We kind of went through a first renaissance with automating a lot of functions of equipment 20 to 25 years ago. We saw a lot of great gains to cost, quality, and just general scope of work and what we could accomplish in a given time period. Schedules were improved by that first renaissance where people were still in machines, but the machines did more for them.
As we move into this new next renaissance where machines are fully automated whether they're controlled remotely, where the machine has an AI, the machine has some sort of a pre-programmed system, etc., I think that is going to be something companies are gonna spend an inordinate amount of time and cost to figure out. And hopefully with great success because it solves some of that labor question. It solves some of the workforce development questions and quality questions. There's a commensurate quality issue that I don't think a lot of people are talking about because of the sheer volume of new people you're bringing in and the sheer volume of skill we've lost through whatever attrition: retirement, increased workforce need, COVID, or other factors.

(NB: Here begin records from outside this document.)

(* ===== verification/Groups.v ===== *)
(** * Groups: the manager and the messaging service

    [ManagerImpl] ([src/lib/manager_impl.cpp]) and [msg_service]
    ([src/lib/service.cpp]), which call each other: joining, creating and leaving
    RAFT groups, leadership and membership requests, and the RAFT events NuRaft
    reports.  One state record holds the maps of both classes, the RAFT servers
    that exist, and the calls made to the application and to NuRaft, in order.
    State managers, RAFT servers and client factories are identified by numbers. *)

From stdpp Require Import base gmap strings list numbers relations.
From S2P Require Import Prelude Types.

(** [nuraft::raft_params], which is only passed on. *)
Class RaftParams : Type := raft_params : Type.

Section groups.
Context `{UuidOps} `{RaftParams}.

(** ** State *)

(** [nuraft::context], with the group its listener was made for. *)
Record raft_context := mkContext {
  cx_group : uuid;
  cx_type : string;
  cx_params : raft_params;
  cx_smgr : N;
  cx_factory : N;
}.

(** Calls that leave this library. *)
Inductive effect :=
| CreateStateMgr (srv_id : Z) (g : uuid) (smgr : option N)
| BecomeReady (smgr : N)
| SetManager (smgr : N)
| MakeReplCtx (smgr server factory : N)
| StopServer (server : N)
| ShutdownServer (server : N)
| PermanentDestroy (smgr : N)
| Leave (smgr : N)
| NotifyAll
| AddSrv (server : N) (c : srv_config)
| RemoveSrv (server : N) (member_id : Z)
| AppendLogs (server : N) (logs : list buffer)
| RequestLeadership (server : N)
| YieldLeadership (server : N) (immediate : bool) (successor_id : Z).

(** [contexts] has every RAFT server made, [configs] what each reports as its
    cluster, [next_id] names the next object. *)
Record world := mkWorld {
  state_mgr_types : gmap string raft_params;
  state_managers : gmap uuid (option N);
  is_leader : gmap uuid bool;
  raft_servers : gmap uuid N;
  contexts : gmap N raft_context;
  configs : gmap N (list srv_config);
  next_id : N;
  trace : list effect;
}.

Definition set_types (m : gmap string raft_params) (w : world) : world :=
  mkWorld m (state_managers w) (is_leader w) (raft_servers w) (contexts w) (configs w)
    (next_id w) (trace w).
Definition set_managers (m : gmap uuid (option N)) (w : world) : world :=
  mkWorld (state_mgr_types w) m (is_leader w) (raft_servers w) (contexts w) (configs w)
    (next_id w) (trace w).
Definition set_leader (m : gmap uuid bool) (w : world) : world :=
  mkWorld (state_mgr_types w) (state_managers w) m (raft_servers w) (contexts w) (configs w)
    (next_id w) (trace w).
Definition set_servers (m : gmap uuid N) (w : world) : world :=
  mkWorld (state_mgr_types w) (state_managers w) (is_leader w) m (contexts w) (configs w)
    (next_id w) (trace w).
Definition set_configs (m : gmap N (list srv_config)) (w : world) : world :=
  mkWorld (state_mgr_types w) (state_managers w) (is_leader w) (raft_servers w) (contexts w) m
    (next_id w) (trace w).
(* ===== verification/Threads.v ===== *)
(** * Calls of the manager as threads

    The operations of [ManagerImpl] and [msg_service] ([src/lib/manager_impl.cpp],
    [src/lib/service.cpp]) at the granularity at which threads interleave: a section
    under [_manager_lock], or one operation of the concurrent map of RAFT servers, is
    atomic, and other threads run in between.  [Groups] has the same operations as
    single calls; a thread that runs alone does what they do. *)

From stdpp Require Import base gmap strings list numbers relations.
From S2P Require Import Prelude Types Groups.

(** ** Threads *)

Section thread.
Context `{UuidOps} `{RaftParams}.

(** A thread has finished, or runs an atomic section and goes on with its result. *)
Inductive thread (A : Type) : Type :=
| Finished (a : A)
| Atomic {B : Type} (m : M world B) (k : B → thread A).
Arguments Finished {A} _.
Arguments Atomic {A B} _ _.

Fixpoint thread_bind {A B : Type} (f : A → thread B) (t : thread A) : thread B :=
  match t with
  | Finished a => f a
  | Atomic m k => Atomic m (λ b, thread_bind f (k b))
  end.

#[export] Instance thread_ret : MRet thread := λ A a, Finished a.
#[export] Instance thread_mbind : MBind thread := λ A B f t, thread_bind f t.

(** One atomic section. *)
Definition atomically {A : Type} (m : M world A) : thread A := Atomic m Finished.

(** A thread that no other thread disturbs. *)
Fixpoint alone {A : Type} (t : thread A) : M world A :=
  match t with
  | Finished a => mret a
  | Atomic m k => b ← m; alone (k b)
  end.

(** ** The operations *)

Context (cfg : service_cfg) (ops : raft_ops).

(** [msg_service::joinRaftGroup] *)
Definition join_thread (env : app_env) (srv_id : Z) (group_id : uuid) (group_type : string)
  : thread Z :=
  if negb (manager_alive env) then mret code.CANCELLED
  else
    let g_type := if decide (group_type = EmptyString) then _default_group_type cfg else group_type in
    it ← atomically (gets (λ w, raft_servers w !! group_id));
    match it with
    | Some _ => mret code.OK
    | None =>
        '(err, ctx) ← atomically (group_init env srv_id group_id g_type);
        if decide (err ≠ code.OK) then mret err
        else
          ctx ← atomically (deref "null context" ctx);
          server ← atomically (make_server ctx);
          happened ← atomically (λ w,
            let '(servers, happened) := emplace group_id server (raft_servers w) in
            (Ret happened, set_servers servers w));
          (if happened : bool
           then if _data_service_enabled cfg
                then atomically (emit (MakeReplCtx (cx_smgr ctx) server (cx_factory ctx)))
                else mret tt
           else atomically (msg_group_listner_destroy true (cx_group ctx)));;
          mret code.OK
    end.

(** [_config_change.wait_for(lk, timeout, pred)]: the predicate is checked at once, each
    time the thread is woken, [wakeups] times here, and when the time is over. *)
Fixpoint checks (pred : M world bool) (n : nat) : thread bool :=
  match n with
  | O => atomically pred
  | S n => b ← atomically pred; if b : bool then mret true else checks pred n
  end.

Definition wait_thread (pred : M world bool) (wakeups : nat) : thread bool :=
  checks pred (S wakeups).

Definition create_group_thread (env : app_env) (group_id : uuid) (group_type : string)
    (wakeups : nat) : thread NullResult :=
  atomically (modify (λ w, set_leader (emplace group_id false (is_leader w)).1 w));;
  err ← join_thread env (_srv_id cfg) group_id group_type;
  if decide (err ≠ code.OK) then mret (Unexpected err)
  else
    b ← wait_thread (leader_flag group_id) wakeups;
    mret (if (b : bool) then Value tt else Unexpected code.CANCELLED).

Definition join_group_thread (env : app_env) (group_id : uuid) (group_type : string)
    (smgr : option N) : thread NullResult :=
  atomically (modify (λ w, set_managers (emplace group_id smgr (state_managers w)).1 w));;
  err ← join_thread env (_srv_id cfg) group_id group_type;
  if decide (err ≠ code.OK)
  then atomically (modify (λ w, set_managers (delete group_id (state_managers w)) w));;
       mret (Unexpected err)
  else mret (Value tt).

(** [msg_service::leave_group], and what NuRaft does with the listener. *)
Definition svc_leave_thread (env : app_env) (group_id : uuid) : thread unit :=
  it ← atomically (gets (λ w, raft_servers w !! group_id));
  match it with
  | Some server =>
      atomically (emit (StopServer server));;
      atomically (emit (ShutdownServer server));;
      if releases_listener env
      then atomically (msg_group_listner_destroy true group_id) else mret tt
  | None => mret tt
  end.

Definition leave_group_thread (env : app_env) (group_id : uuid) : thread NullResult :=
  count ← atomically (gets (λ w, bool_decide (is_Some (state_managers w !! group_id))));
  if negb count then mret (Value tt)
  else
    svc_leave_thread env group_id;;
    atomically
      (mgrs ← gets state_managers;
       match mgrs !! group_id with
       | Some smgr =>
           smgr ← deref "null state manager" smgr;
           emit (PermanentDestroy smgr);;
           modify (λ w, set_managers (delete group_id (state_managers w)) w)
       | None => mret tt
       end);;
    mret (Value tt).

(** [ManagerImpl::exit_group]: the state manager is told outside the lock. *)
Definition exit_group_thread (group_id : uuid) : thread unit :=
  mgr ← atomically (lookup_state_manager group_id);
  match mgr with
  | Some smgr => atomically (emit (Leave smgr))
  | None => mret tt
  end.

Definition event_thread (group_id : uuid) (type : cb_type) (my_id leader_id : Z)
  : thread NullResult :=
  match type with
  | RemovedFromCluster => exit_group_thread group_id
  | JoinedCluster => atomically (assign_leader group_id (bool_decide (leader_id = my_id)))
  | NewConfig => atomically (emit NotifyAll)
  | BecomeLeader => atomically (assign_leader group_id true);; atomically (emit NotifyAll)
  | BecomeFollower => atomically (assign_leader group_id false)
  | SaveSnapshot | FollowerLost | OtherEvent => mret tt
  end;;
  mret (Value tt).

(** [CONTINUE_RESP]: each of the two calls is a section; [None] after an exception. *)
Definition caught_call (resp : M world (option cmd_result)) : thread (option cmd_result) :=
  atomically (try_catch (r ← resp; r ← deref "null command result" r; mret (Some r))
                (λ _, mret None)).

Definition continue_thread (resp : M world (option cmd_result)) : thread NullResult :=
  r ← caught_call resp;
  match r with
  | None => mret (Unexpected code.SERVER_NOT_FOUND)
  | Some r =>
      if decide (get_result_code r ≠ code.RESULT_NOT_EXIST_YET)
      then mret (code_result (get_result_code r))
      else
        r' ← caught_call resp;
        mret (match r' with
              | None => Unexpected code.SERVER_NOT_FOUND
              | Some r' => code_result (final_result_code r')
              end)
  end.

(** A command to the server of a group. *)
Definition command_thread (group_id : uuid) (resp : N → M world (option cmd_result))
  : thread NullResult :=
  it ← atomically (gets (λ w, raft_servers w !! group_id));
  match it with
  | Some n => continue_thread (resp n)
  | None => mret (Unexpected code.SERVER_NOT_FOUND)
  end.

Definition add_member_thread (group_id : uuid) (c : srv_config) (wakeups : nat)
  : thread NullResult :=
  cmd_result ← command_thread group_id (λ n, server_add_srv ops n c);
  match cmd_result with
  | Unexpected e => mret (Unexpected e)
  | Value _ =>
      b ← wait_thread (in_config group_id (sc_endpoint c)) wakeups;
      mret (if (b : bool) then Value tt else Unexpected code.CANCELLED)
  end.

Definition rem_member_thread (group_id old_id : uuid) : thread NullResult :=
  command_thread group_id (λ n, server_rem_srv ops n (to_server_id old_id)).

Definition append_entries_thread (group_id : uuid) (buf : list buffer) : thread NullResult :=
  command_thread group_id (λ n, server_append_entries ops n buf).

Automated equipment brings a new baseline to creating better quality. It allows things to be streamlined. It solves those labor problems for a lot of things. Companies are going to be very excited to do it. We're very excited. Our owner has started soft committing dollars and different things as he sees the opportunity.
From a heavy highway perspective, automated equipment is a big challenge. If you look at some of the successes in automated equipment, they're in sectors of construction or in the industrial world where the type of work is really isolated to equipment driven functions. Mining, for example. I know there are mines in Australia and New Zealand where they're running a hundred percent automated down in the mine. There's not a human in the mine. They have a couple guys up top running some control aspects, but it's really all automated. That helps because there's not a lot of ground-based workforce there, right? There's not other guys doing functions outside the role of the equipment.

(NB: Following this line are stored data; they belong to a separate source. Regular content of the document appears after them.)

(* ===== verification/Waiters.v ===== *)
(** * Waiting for the cluster

    [_manager_lock] and [_config_change] of [ManagerImpl] ([src/lib/manager_impl.cpp]): the
    calls that wait for leadership or membership ([create_group], [become_leader],
    [add_member]) and the handler of RAFT events that wakes them, with every acquisition
    and release of the lock, the moment between the check of a condition and the sleep,
    notifications, spurious wake-ups and timeouts. *)

From stdpp Require Import base gmap strings list numbers relations.
From S2P Require Import Prelude Types Groups.

Section waiters.
Context `{UuidOps} `{RaftParams}.

(** ** Threads *)

(** What a call waits for: [_is_leader[g_id]], or an endpoint in the configuration. *)
Inductive condition :=
| Leads (g : uuid)
| Member (g : uuid) (endpoint : string).

Definition condition_check (c : condition) : M world bool :=
  match c with
  | Leads g => leader_flag g
  | Member g endpoint => in_config g endpoint
  end.

(** A thread in [wait_for(lk, timeout, pred)]: it acquires the lock, for the first time,
    after a wake-up, or after its time is over; it checks the condition with the lock; it
    is about to sleep, still with the lock; it sleeps; it has its answer. *)
Inductive wait_phase :=
| Acquires (expired : bool)
| ChecksCondition (expired : bool)
| FallsAsleep
| Sleeps
| Answered (b : bool).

I think our biggest challenge for the industry and heavy civil and heavy highway disciplines specifically, is that many projects still need ground-based people. I think the automated equipment and automated driverless part that the world has really seen, especially related to the on road, it's in a restricted controlled environment, right? Nobody should be walking down the interstate. Does it happen? Sure. But nobody's in this controlled access zone.
The typical work site we all work on is not that controlled. I think there's gonna be a longer curve than we all expect because of the technological challenges that this machine has to understand and process. How is the 45 ton off road truck running at what you hope is 25 to 30 miles an hour and currently weighing 90 to 120,000 pounds going to be able to stop when the labor walks over in front of it? Is it an obstruction? Is it something I go around? Do I stop? What should I do? There's so many people and so much small stuff going on on the jobsite, so there's still a lot of challenges there.

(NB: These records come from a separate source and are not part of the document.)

(* ===== verification/RaftStep.v ===== *)
(** * The RaftStep service

    [proto_service] of [src/proto/proto_service.cpp]: the handler of incoming
    RAFT messages, which validates a message, joins its group when it is asked
    to, and hands it to one of two thread pools; the workers of the pools, which
    pass the message to NuRaft and send the response.  What the code does with an RPC is a
    list of actions, so that it can answer an RPC more than once, or not at all. *)

From stdpp Require Import base gmap strings list numbers relations.
From S2P Require Import Prelude Types Codec ClientPool DataPath Groups.

(** NuRaft's side of a step: [process_req] may refuse a message (null) or throw,
    [get_srv_config] looks a member of the group up. *)
Record step_ops := mkStepOps {
  process_req : N → req_msg → outcome (option resp_msg);
  get_srv_config : N → Z → option srv_config;
}.

(** A message in a thread pool: the RPC to answer, the server found for it. *)
Record task := mkTask { tk_rpc : N; tk_server : N; tk_request : RaftGroupMsg }.

Section raft_step.
Context `{UuidOps} `{MsgTypes} `{RaftParams}.
Context (ndebug : bool) (ops : step_ops).

(** ** Executing a step *)

(** [step]: the status, and the reply, which is left empty when NuRaft refuses. *)
Definition step (server : N) (request : RaftMessage) : outcome (Status * RaftMessage) :=
  match toRequest ndebug request with
  | None => Ub "assert(raft_msg.has_rc_request())"
  | Some rcreq =>
      match process_req ops server rcreq with
      | Throw e => Throw e
      | Ub e => Ub e
      | Ret None => Ret (mkStatus ST_CANCELLED "Server rejected request", default_message)
      | Ret (Some resp) =>
          match fromRCResponse resp with
          | None => Ub "context over-read"
          | Some p =>
              let base := fromBaseRequest (rs_term resp) (rs_type resp) (rs_src resp) (rs_dst resp) in
              let dest_addr :=
                if rs_accepted resp then p_dest_addr p
                else match get_srv_config ops server (b_dest base) with
                     | Some srv_conf => sc_endpoint srv_conf
                     | None => p_dest_addr p
                     end in
              Ret (status_ok,
                   mkRaftMessage (Some base)
                     (RcResponse (mkRCResponse (p_next_index p) (p_accepted p) (p_context p) dest_addr
                                    (p_result_code p) (p_batch_size_hint p))))
          end
      end
  end.

Definition missing_group (group_id : string) : Status :=
  mkStatus ST_NOT_FOUND ("Missing RAFT group " +:+ group_id).

(** ** RPCs *)

(** [AsyncRpcData]: the request, the response under construction and the status. *)
Record rpc_data := mkRpcData {
  rpc_request : RaftGroupMsg;
  rpc_response : RaftGroupMsg;
  rpc_status : Status;
}.

Definition empty_response : RaftGroupMsg :=
  mkRaftGroupMsg EmptyString default_message EmptyString EmptyString.

Definition new_rpc (request : RaftGroupMsg) : rpc_data :=
  mkRpcData request empty_response status_ok.

(** What the handlers do with an RPC: [response.set_group_id], writing to
    [response.mutable_msg()], [set_status], [send_response], and posting it to a pool with
    the server that was found. *)
Inductive rpc_action :=
| SetGroupId (group_id : string)
| SetReply (reply : RaftMessage)
| SetStatus (st : Status)
| SendResponse
| PostIo (server : N)
| PostRaft (server : N).

Definition apply_action (a : rpc_action) (d : rpc_data) : rpc_data :=
  let r := rpc_response d in
  match a with
  | SetGroupId g =>
      mkRpcData (rpc_request d) (mkRaftGroupMsg g (g_msg r) (g_intended_addr r) (g_group_type r))
        (rpc_status d)
  | SetReply m =>
      mkRpcData (rpc_request d)
        (mkRaftGroupMsg (g_group_id r) m (g_intended_addr r) (g_group_type r)) (rpc_status d)
  | SetStatus st => mkRpcData (rpc_request d) r st
  | SendResponse | PostIo _ | PostRaft _ => d
  end.

(** The responses that a sequence of actions sends, in order. *)
Fixpoint sent (d : rpc_data) (acts : list rpc_action) : list (Status * RaftGroupMsg) :=
  match acts with
  | [] => []
  | a :: acts' =>
      (match a with SendResponse => [(rpc_status d, rpc_response d)] | _ => [] end)
      ++ sent (apply_action a d) acts'
  end.

(** [execute_step] *)
Definition execute_step (server : N) (request : RaftGroupMsg) : outcome (list rpc_action) :=
  match step server (g_msg request) with
  | Ret (st, reply) =>
      Ret [SetGroupId (g_group_id request); SetReply reply; SetStatus st; SendResponse]
  | Throw _ =>
      Ret [SetGroupId (g_group_id request); SetReply default_message;
           SetStatus (missing_group (g_group_id request)); SendResponse]
  | Ub e => Ub e
  end.

(** ** Routing *)

Definition is_slow_message (type : Z) : bool :=
  bool_decide (type = append_entries_request) || bool_decide (type = install_snapshot_request).

Definition calculate_io_pool_size (config_size : Z) : Z :=
  if decide (0 < config_size)%Z then config_size else 4%Z.

Definition msg_type_of (request : RaftGroupMsg) : Z := b_type (msg_base_of (g_msg request)).

(** [raftStep]: what it does with the RPC, and its result, which is [true] when the response
    is to be sent at once. *)
Definition raftStep (cfg : service_cfg) (env : app_env) (service_address : uuid)
    (request : RaftGroupMsg) : M world (list rpc_action * bool) :=
  match string_generator (g_group_id request), string_generator (g_intended_addr request) with
  | Some gid, Some sid =>
      if decide (sid ≠ service_address)
      then mret ([SetStatus (mkStatus ST_INVALID_ARGUMENT
                               ("intended addr: [" +:+ g_intended_addr request +:+ "], our addr: ["
                                +:+ uuid_to_string service_address +:+ "]"))], true)
      else
        let base := msg_base_of (g_msg request) in
        (if decide (join_cluster_request = b_type base)
         then joinRaftGroup cfg env (b_dest base) gid (g_group_type request);; mret tt
         else mret tt);;
        servers ← gets raft_servers;
        match servers !! gid with
        | None => mret ([SetGroupId (g_group_id request);
                         SetStatus (missing_group (g_group_id request))], true)
        | Some server =>
            mret ([if is_slow_message (b_type base) then PostIo server else PostRaft server], false)
        end
  | _, _ =>
      mret ([SetStatus (mkStatus ST_INVALID_ARGUMENT ("Bad GroupID " +:+ g_group_id request))], true)
  end.

(** ** The service at work *)

(** A thread pool: the queue of [boost::asio::post], the tasks its threads are
    running, and the counter the guards keep. *)
Record thread_pool := mkTPool {
  pool_size : Z;
  queue : list task;
  running : list task;
  active_threads : Z;
}.

(** [rpcs] are the RPCs that came in, [responses] the responses sent, by RPC, [received] the
    order in which RPCs came in, the last one first. *)
Record service := mkService {
  sv_world : world;
  raft_pool : thread_pool;
  io_pool : thread_pool;
  rpcs : gmap N rpc_data;
  responses : list (N * (Status * RaftGroupMsg));
  received : list N;
}.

I think it will make a dramatic impact on the labor force and the quality and schedule. I think we're all ready to spend those resources and spend those R&D efforts toward it. I'm positive about that. That being said, we’re a contractor that’s very safety oriented and has a great safety success record, so I'm going to be very reluctant to really dive in full first until I know that my guy is safe.
What would be the impact of automated payments?
This question is the one I'm least versed on, but I've done a little bit of research. Automated payments between the employer and the employee can make things happen on a more dynamic basis. As the market and the economy of this country changes, sometimes labor can have a direct impact. There's a much faster turnover of companies and entities. I think as new companies are born, we need to really try to fill these gaps from the older companies that have died out.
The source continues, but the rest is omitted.